Antje Krog’s iconic status as one of South Africa’s most popular and critically acclaimed poets began when she was eighteen, with her first collection, Dogter von Jefta (1970). Almost four decades later, this very different collection will confirm her reputation with poems that blur and ravage the boundaries between the lyrical and confessional, the private and public. Body Bereft is a fearless and ecstatic exploration of a consciousness on the edge of decay and dissolution. The taboos within the tidal moods of the menopause are described with anger and verbal intensity in a voice that is uniquely Krog’s. Close relationships are searingly explored, occasionally seeking conflict, often searching for resolution. In the final meditative section, the personal intensity is tempered, fantastically almost, by contemplations of Table Mountain as a looming, symbolic and androgynous godhead, echoing Adamastor, an abiding presence that endures as it suffers witness—an ostensibly inscrutable, ironically nurturing mirror to self and personal despair.

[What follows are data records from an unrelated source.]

Lemma hooked_hooked (v v' : PyVal) (b b' : bool) (t : Tracker) :
  hooked v' b' (hooked v b t) = hooked v' b' t.
Proof. done. Qed.

Lemma hooked_self (t : Tracker) :
  hooked (remote_func_output t) (result_fetched t) t = t.
Proof. by destruct t. Qed.

Lemma done_hooked (v : PyVal) (b : bool) (t : Tracker) :
  done (hooked v b t) = done t.
Proof. done. Qed.

Section Download.

Variable env : Env.

(** With fuel beyond the retries that are left, the loop comes to an end:
    after [k] attempts, no more than one beyond those retries, with a sleep
    of [delay] before each attempt but the first.  When every attempt fails,
    it raises what the last attempt raised. *)
Lemma robust_result_download_loop_run {O} (fuel : nat)
    (file_id n_retries : Z) (delay : Q) (n_failed : Z) (tr : Trace) (o : O) :
  (Z.to_nat (n_retries - n_failed) < fuel)%nat ->
  exists r tr' k,
    _robust_result_download_loop env fuel file_id n_retries delay n_failed (tr, o)
      = (r, (tr', o)) /\
    r <> Diverge /\
    download_attempts tr' = (download_attempts tr + k)%nat /\
    (1 <= k <= Z.to_nat (n_retries - n_failed) + 1)%nat /\
    sleeps tr' = sleeps tr ++ replicate (k - 1) delay /\
    continuation_calls tr' = continuation_calls tr /\
    (download_fails env file_id ->
     exists e pre,
       r = Raise e /\ tr' = pre ++ [EvCivisToFile file_id] /\
       civis_to_file env pre file_id = Raises e) /\
    (download_fails_transiently env file_id ->
     k = (Z.to_nat (n_retries - n_failed) + 1)%nat).
Proof.
  revert n_failed tr. induction fuel as [|fuel IH]; intros n_failed tr Hfuel;
    [lia|].
  cbn [_robust_result_download_loop]. unfold try_except_else, api. cbn.
  destruct (civis_to_file env tr file_id) as [buffer|e] eqn:Hdl; cbn.
  - exists (answer (joblib_load env buffer)), ((tr ++ [EvCivisToFile file_id]) ++ [EvJoblibLoad]), 1%nat.
    rewrite !download_attempts_app, !sleeps_app, !continuation_calls_app. cbn.
    rewrite !app_nil_r.
    repeat split; try done; try lia.
    + by destruct (joblib_load env buffer).
    + intros Hf. destruct (Hf tr) as [e He]. congruence.
    + intros Hf. destruct (Hf tr) as (e & He & _). congruence.
  - destruct (retry_exc e) eqn:Hretry; cycle 1.
    { exists (Raise e), (tr ++ [EvCivisToFile file_id]), 1%nat.
      rewrite !download_attempts_app, !sleeps_app, !continuation_calls_app. cbn.
      rewrite !app_nil_r.
      repeat split; try done; try lia; [eauto|].
      intros Hf. destruct (Hf tr) as (e' & He & ?). congruence. }
    destruct (Z.ltb_spec n_failed n_retries) as [Hlt|Hge].
    + unfold sleep, emit, modify, mbind, M_bind. cbn.
      destruct (IH (n_failed + 1) ((tr ++ [EvCivisToFile file_id]) ++ [EvSleep delay]))
        as (r & tr' & k & Hrun & Hr & Hk & Hbound & Hsleeps & Hcont & Hf & Hft);
        [lia|].
      exists r, tr', (S k). split; [exact Hrun|]. rewrite Hk, Hsleeps, Hcont.
      rewrite !download_attempts_app, !sleeps_app, !continuation_calls_app. cbn.
      rewrite !app_nil_r, <- app_assoc. cbn.
      repeat split; try done; try lia.
      * destruct k as [|k]; [lia|]. cbn. by rewrite Nat.sub_0_r.
      * intros H. rewrite (Hft H). lia.
    + exists (Raise e), (tr ++ [EvCivisToFile file_id]), 1%nat.
      unfold raise.
      rewrite !download_attempts_app, !sleeps_app, !continuation_calls_app. cbn.
      rewrite !app_nil_r.
      repeat split; try done; try lia; eauto.
Qed.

These dramatic, even reckless poems, translated from the simultaneously published Afrikaans collection, Verweerskrif, bring an altogether new and unique energy to South African English-language poetry.
Author

Krog grew up on a farm, attending primary and secondary school in Kroonstad. In 1973 she earned a BA (Hons) degree in English from the University of the Orange Free State, and an MA in Afrikaans from the University of Pretoria in 1976. With a teaching diploma from the University of South Africa (UNISA) she would lecture at a segregated teacher’s training college for black South Africans. She is married to architect John Samuel and has four children: Andries, Susan, Philip, and Willem. In 2004 she joined the Arts faculty of the University of the Western Cape.